Literacy is one thing, but in England at the turn of the last millennium a commoner was not even allowed to speak the same language as its rulers.
“After the Norman Conquest of 1066, when various groups from France invaded and occupied England, the ruling class in England spoke a language called Norman French,” Feifer said.
“In fact, several generations of rulers would pass before any of them could speak the language of their people. You know Richard the Lionhart, aka Richard the First of England, who appears in countless films like King of Heaven, and is pictured with an English accent? No. He didn’t speak English. “
The average person probably wouldn’t have a chance to speak to the King anyway, but the implications of this differentiation between royals and ordinary people have extended to legal matters. This remained true even after Norman French was a distant memory.
“Even after the monarchy and the court gave up French and spoke English, if you were a lawyer, if you were a lawyer, you still had to learn to speak this ‘French law’,” Rabin said.
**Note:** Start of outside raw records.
(* ===== verification/BranchChain.v ===== *)
(** * BranchChain: the handlers of a CodebaseBranch

    [src/controllers/codebasebranch/chain]: check_reference.go,
    put_branch_in_git/put_branch_in_git.go, process_new_version.go, util.go,
    put_codebase_image_stream/put_codebase_image_stream.go, handler, empty and factory; and
    [service/codebasebranch.go]. The state is the branch object the chain was given. *)

From S2P Require Import Prelude Api Effects Externals Urls Host ImageStreams CodebaseController.

(** ** handler/codebase_branch_handler.go *)

Definition NextServeOrNil (next : option (M CodebaseBranch unit)) : M CodebaseBranch unit :=
  match next with
  | None => ret tt
  | Some h => h ?> "failed to server handler in a chain: "
  end.

(** ** Status values

    The handlers rebuild the status from a literal; the fields a literal leaves out are reset. *)

Definition failed_status (action message : string) (now : Z) (s : CodebaseBranchStatus)
  : CodebaseBranchStatus :=
  {| bst_Status := StatusFailed; bst_LastTimeUpdated := now; bst_Username := "system";
     bst_Action := action; bst_Result := Error; bst_DetailedMessage := message;
     bst_Value := "failed"; bst_VersionHistory := bst_VersionHistory s;
     bst_LastSuccessfulBuild := bst_LastSuccessfulBuild s; bst_Build := bst_Build s;
     bst_FailureCount := bst_FailureCount s; bst_Git := bst_Git s;
     bst_Conditions := bst_Conditions s |}.

Definition branch_intermediate_status (action : string) (now : Z) (s : CodebaseBranchStatus)
  : CodebaseBranchStatus :=
  {| bst_Status := StatusInit; bst_LastTimeUpdated := now; bst_Username := "system";
     bst_Action := action; bst_Result := Success; bst_DetailedMessage := "";
     bst_Value := "inactive"; bst_VersionHistory := bst_VersionHistory s;
     bst_LastSuccessfulBuild := bst_LastSuccessfulBuild s; bst_Build := bst_Build s;
     bst_FailureCount := bst_FailureCount s; bst_Git := bst_Git s;
     bst_Conditions := bst_Conditions s |}.

(** The same two in put_codebase_image_stream.go, which leave out the failure count, and the
    failed one the last successful build. *)
Definition cis_failed_status (action message : string) (now : Z) (s : CodebaseBranchStatus)
  : CodebaseBranchStatus :=
  {| bst_Status := StatusFailed; bst_LastTimeUpdated := now; bst_Username := "system";
     bst_Action := action; bst_Result := Error; bst_DetailedMessage := message;
     bst_Value := "failed"; bst_VersionHistory := bst_VersionHistory s;
     bst_LastSuccessfulBuild := None; bst_Build := bst_Build s;
     bst_FailureCount := 0; bst_Git := bst_Git s; bst_Conditions := bst_Conditions s |}.

Definition cis_intermediate_status (action : string) (now : Z) (s : CodebaseBranchStatus)
  : CodebaseBranchStatus :=
  {| bst_Status := StatusInit; bst_LastTimeUpdated := now; bst_Username := "system";
     bst_Action := action; bst_Result := Success; bst_DetailedMessage := "";
     bst_Value := "inactive"; bst_VersionHistory := bst_VersionHistory s;
     bst_LastSuccessfulBuild := bst_LastSuccessfulBuild s; bst_Build := bst_Build s;
     bst_FailureCount := 0; bst_Git := bst_Git s; bst_Conditions := bst_Conditions s |}.

Definition set_branch_Git (git : string) (s : CodebaseBranchStatus) : CodebaseBranchStatus :=
  {| bst_LastTimeUpdated := bst_LastTimeUpdated s; bst_VersionHistory := bst_VersionHistory s;
     bst_LastSuccessfulBuild := bst_LastSuccessfulBuild s; bst_Build := bst_Build s;
     bst_Status := bst_Status s; bst_Username := bst_Username s; bst_Action := bst_Action s;
     bst_Result := bst_Result s; bst_DetailedMessage := bst_DetailedMessage s;
     bst_Value := bst_Value s; bst_FailureCount := bst_FailureCount s; bst_Git := git;
     bst_Conditions := bst_Conditions s |}.

(** [Status.Build], [Status.LastSuccessfulBuild] and [Status.VersionHistory]. *)
Definition set_versions (build last : option string) (history : list string)
    (s : CodebaseBranchStatus) : CodebaseBranchStatus :=
  {| bst_LastTimeUpdated := bst_LastTimeUpdated s; bst_VersionHistory := history;
     bst_LastSuccessfulBuild := last; bst_Build := build;
     bst_Status := bst_Status s; bst_Username := bst_Username s; bst_Action := bst_Action s;
     bst_Result := bst_Result s; bst_DetailedMessage := bst_DetailedMessage s;
     bst_Value := bst_Value s; bst_FailureCount := bst_FailureCount s; bst_Git := bst_Git s;
     bst_Conditions := bst_Conditions s |}.

Definition update_branch_status (f : CodebaseBranchStatus → CodebaseBranchStatus)
  : M CodebaseBranch unit := modify (λ b, b_with_status (f (b_Status b)) b).

(** ** check_reference.go *)

Definition processErr (err : error) : M CodebaseBranch unit :=
  t <- now ;;
  update_branch_status (failed_status CheckCommitHashExists (err_msg err) t) ;;;
  throw err.

(** [if err := m; err != nil { return c.processErr(branch, fmt.Errorf(p %w, err)) }] *)
Definition checked {A} (m : M CodebaseBranch A) (p : string) : M CodebaseBranch A :=
  orelse m (λ e, processErr (EWrap p e) ;;; throw (EWrap p e)).

Definition CheckReferenceExists_next (next : option (M CodebaseBranch unit)) : M CodebaseBranch unit :=
  NextServeOrNil next ?> "failed to serve next chain element: ".

Definition CheckReferenceExists_ServeRequest (next : option (M CodebaseBranch unit))
  : M CodebaseBranch unit :=
  codebaseBranch <- get ;;
  if bool_decide (bst_Git (b_Status codebaseBranch) = CodebaseBranchGitStatusBranchCreated)
  then CheckReferenceExists_next next
  else if bool_decide (bs_FromCommit (b_Spec codebaseBranch) = "")
  then CheckReferenceExists_next next
  else
    let ns := namespace_of codebaseBranch in
    codebase <- checked (k_get KCodebase ns (bs_CodebaseName (b_Spec codebaseBranch)))
      ("failed to get codebase " +:+ bs_CodebaseName (b_Spec codebaseBranch) +:+ ": ") ;;
    gitServer <- checked (k_get KGitServer ns (cs_GitServer (c_Spec codebase)))
      ("failed to get git server " +:+ cs_GitServer (c_Spec codebase) +:+ ": ") ;;
    secret <- checked (k_get KSecret ns (gs_NameSshKeySecret (g_Spec gitServer)))
      ("failed to get secret " +:+ gs_NameSshKeySecret (g_Spec gitServer) +:+ ": ") ;;
    let repoGitUrl := GetProjectGitUrl gitServer secret (GetProjectID (c_Spec codebase)) in
    checked (git (NewConfigFromGitServerAndSecret gitServer secret)
        (GResolveRemoteReference repoGitUrl (bs_FromCommit (b_Spec codebaseBranch))))
      ("reference " +:+ bs_FromCommit (b_Spec codebaseBranch) +:+ " doesn't exist: ") ;;;
    CheckReferenceExists_next next.

(** ** put_branch_in_git.go *)

Definition putGitBranchSetFailedFields (message : string) : M CodebaseBranch unit :=
  t <- now ;; update_branch_status (failed_status PutGitBranch message t).

(** Record the failure of [m] in the status, then return [wrapped err]. *)
Definition failing {A} (m : M CodebaseBranch A) (message : error → string) (wrapped : error → error)
  : M CodebaseBranch A :=
  orelse m (λ e, putGitBranchSetFailedFields (message e) ;;; throw (wrapped e)).

Definition PutBranchInGit_setIntermediateSuccessFields (action : string) : M CodebaseBranch unit :=
  t <- now ;;
  update_branch_status (branch_intermediate_status action t) ;;;
  cb <- get ;;
  status_update_self KCodebaseBranch
    ?> ("failed to update CodebaseBranch status field " +:+ go_quote (name_of cb) +:+ ": ").

Definition PutBranchInGit_next (next : option (M CodebaseBranch unit)) : M CodebaseBranch unit :=
  NextServeOrNil next ?> "failed to process next handler in chain: ".

(** The ref the branch starts from: the given commit, or the tip of the default branch. *)
Definition from_ref (branch : CodebaseBranch) (codebase : Codebase) : string :=
  if bool_decide (bs_FromCommit (b_Spec branch) = "") then cs_DefaultBranch (c_Spec codebase)
  else bs_FromCommit (b_Spec branch).

Definition record_branch_created : M CodebaseBranch unit :=
  update_branch_status (set_branch_Git CodebaseBranchGitStatusBranchCreated) ;;;
  orelse (status_update_self KCodebaseBranch) (λ err,
    update_branch_status (set_branch_Git "") ;;;
    putGitBranchSetFailedFields (err_msg err) ;;;
    throw (EWrap "failed to update CodebaseBranch status: " err)).

Definition create_branch_in_git : M CodebaseBranch unit :=
  branch <- get ;;
  let ns := namespace_of branch in
  codebase <- failing (k_get KCodebase ns (bs_CodebaseName (b_Spec branch)))
    err_msg (EWrap "failed to fetch Codebase: ") ;;
  if negb (cst_Available (c_Status codebase))
  then throw (EReconcile (name_of codebase +:+ " codebase is unavailable"))
  else
    gitServer <- failing (k_get KGitServer ns (cs_GitServer (c_Spec codebase)))
      err_msg (EWrap "failed to fetch GitServer: ") ;;
    let wrap_secret :=
      EWrap ("failed to get " +:+ gs_NameSshKeySecret (g_Spec gitServer) +:+ " secret: ") in
    secret <- failing (k_get KSecret ns (gs_NameSshKeySecret (g_Spec gitServer)))
      (λ e, err_msg (wrap_secret e)) wrap_secret ;;
    let repoGitUrl := GetProjectGitUrl gitServer secret (GetProjectID (c_Spec codebase)) in
    failing (git (NewConfigFromGitServerAndSecret gitServer secret)
        (GCreateRemoteBranchViaRefUpdate repoGitUrl (bs_BranchName (b_Spec branch))
           (from_ref branch codebase)))
      err_msg (EWrap "failed to create remote branch: ") ;;;
    record_branch_created.

Definition PutBranchInGit_ServeRequest (next : option (M CodebaseBranch unit)) : M CodebaseBranch unit :=
  branch <- get ;;
  if bool_decide (bst_Git (b_Status branch) = CodebaseBranchGitStatusBranchCreated)
  then PutBranchInGit_next next
  else
    PutBranchInGit_setIntermediateSuccessFields AcceptCodebaseBranchRegistration ;;;
    create_branch_in_git ;;;
    PutBranchInGit_next next.

(** ** util.go, process_new_version.go *)

Definition HasNewVersion (codebaseBranch : CodebaseBranch) : res bool :=
  match bs_Version (b_Spec codebaseBranch) with
  | None => Err (ENew ("codebase branch " +:+ name_of codebaseBranch +:+ " doesn't have version"))
  | Some v => Ok (negb (contains (bst_VersionHistory (b_Status codebaseBranch)) v))
  end.

Definition append_version (v : string) (s : CodebaseBranchStatus) : CodebaseBranchStatus :=
  set_versions (Some "0") None (bst_VersionHistory s ++ [v]) s.

Definition processNewVersion (codebase : Codebase) : M CodebaseBranch unit :=
  if negb (IsVersionTypeSemver (c_Spec codebase)) then ret tt
  else
    codebaseBranch <- get ;;
    hasVersion <- of_res (HasNewVersion codebaseBranch)
      ?> ("failed to check if branch " +:+ name_of codebaseBranch +:+ " has new version: ") ;;
    if negb hasVersion then ret tt
    else
      match bs_Version (b_Spec codebaseBranch) with
      | None => panic "nil pointer dereference"
      | Some v =>
        update_branch_status (append_version v) ;;;
        status_update_self KCodebaseBranch ?> "failed to update CodebaseBranch status: "
      end.

Definition ProcessNewVersion_ServeRequest (next : option (M CodebaseBranch unit))
  : M CodebaseBranch unit :=
  codebaseBranch <- get ;;
  codebase <- k_get KCodebase (namespace_of codebaseBranch) (bs_CodebaseName (b_Spec codebaseBranch))
    ?> "failed to get Codebase: " ;;
  processNewVersion codebase
    ?> ("failed to process new version for " +:+ name_of codebaseBranch +:+ " branch: ") ;;;
  NextServeOrNil next ?> "failed to serve next chain element: ".

(** ** put_codebase_image_stream.go *)

Section ImageStream.
Context {X : Externals}.

Definition cis_setFailedFields (a message : string) : M CodebaseBranch unit :=
  t <- now ;; update_branch_status (cis_failed_status a message t).

Definition PutCodebaseImageStream_setIntermediateSuccessFields (action : string)
  : M CodebaseBranch unit :=
  t <- now ;;
  update_branch_status (cis_intermediate_status action t) ;;;
  cb <- get ;;
  status_update_self KCodebaseBranch
    ?> ("failed to update CodebaseBranch status field " +:+ go_quote (name_of cb) +:+ ": ") ;;;
  cb <- get ;;
  update_self KCodebaseBranch
    ?> ("failed to update CodebaseBranch resource " +:+ go_quote (name_of cb) +:+ ": ").

Definition getDockerRegistryUrl {S} (namespace : string) : M S string :=
  config <- GetKrciConfig namespace ?> "failed to get config: " ;;
  if bool_decide (kc_ContainerRegistryHost config = "")
  then throw (ENew "container_registry_host is not set in krci-config config map")
  else if bool_decide (kc_ContainerRegistrySpace config = "")
  then throw (ENew "container_registry_space is not set in krci-config config map")
  else ret (kc_ContainerRegistryHost config +:+ "/" +:+ kc_ContainerRegistrySpace config).

Definition getCodebaseImageStream {S} (codebaseBranch : CodebaseBranch) : M S CodebaseImageStream :=
  found <- attempt (GetCodebaseImageStreamByCodebaseBaseBranchName (name_of codebaseBranch)
                      (namespace_of codebaseBranch)) ;;
  match found with
  | inl cis => ret cis
  | inr err =>
    if negb (err_is ErrCodebaseImageStreamNotFound err)
    then throw (EWrap "failed to get CodebaseImageStream: " err)
    else
      k_get KCodebaseImageStream (namespace_of codebaseBranch)
        (bs_CodebaseName (b_Spec codebaseBranch) +:+ "-"
         +:+ ProcessNameToK8sConvention (bs_BranchName (b_Spec codebaseBranch)))
      ?> "failed to get CodebaseImageStream: "
  end.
So in that sense, all you have to do to live like kings today is speak the same language as your elected leader and be able to read a legal document (although the text itself may look more like French law than English).
The last way to live like a royal is to indulge your sweet tooth.
“Sugar cane is a modern invention. Sugar beets: a modern invention. Corn syrup: a modern invention – and it takes a lot of factory processing to get this sweetness,” says Kara Cooney, professor of art and architecture Egyptian and president of the Department of Near Eastern Languages and Cultures at UCLA, in the episode.
“Sugar in the ancient world came from fruit. If you had access to fruit… and if you juice it… you could get sugar. But it was a difficult thing to get hold of.
Like the color purple, sugar was rare because it was difficult to obtain and manufacture. Modern society has managed to reverse the scenario.
“Back then, consuming sugar was a sign of status,” Cooney says. “Today, thousands of years later, industrial sugar is one of the cheapest substances available. The status marker is therefore reversed.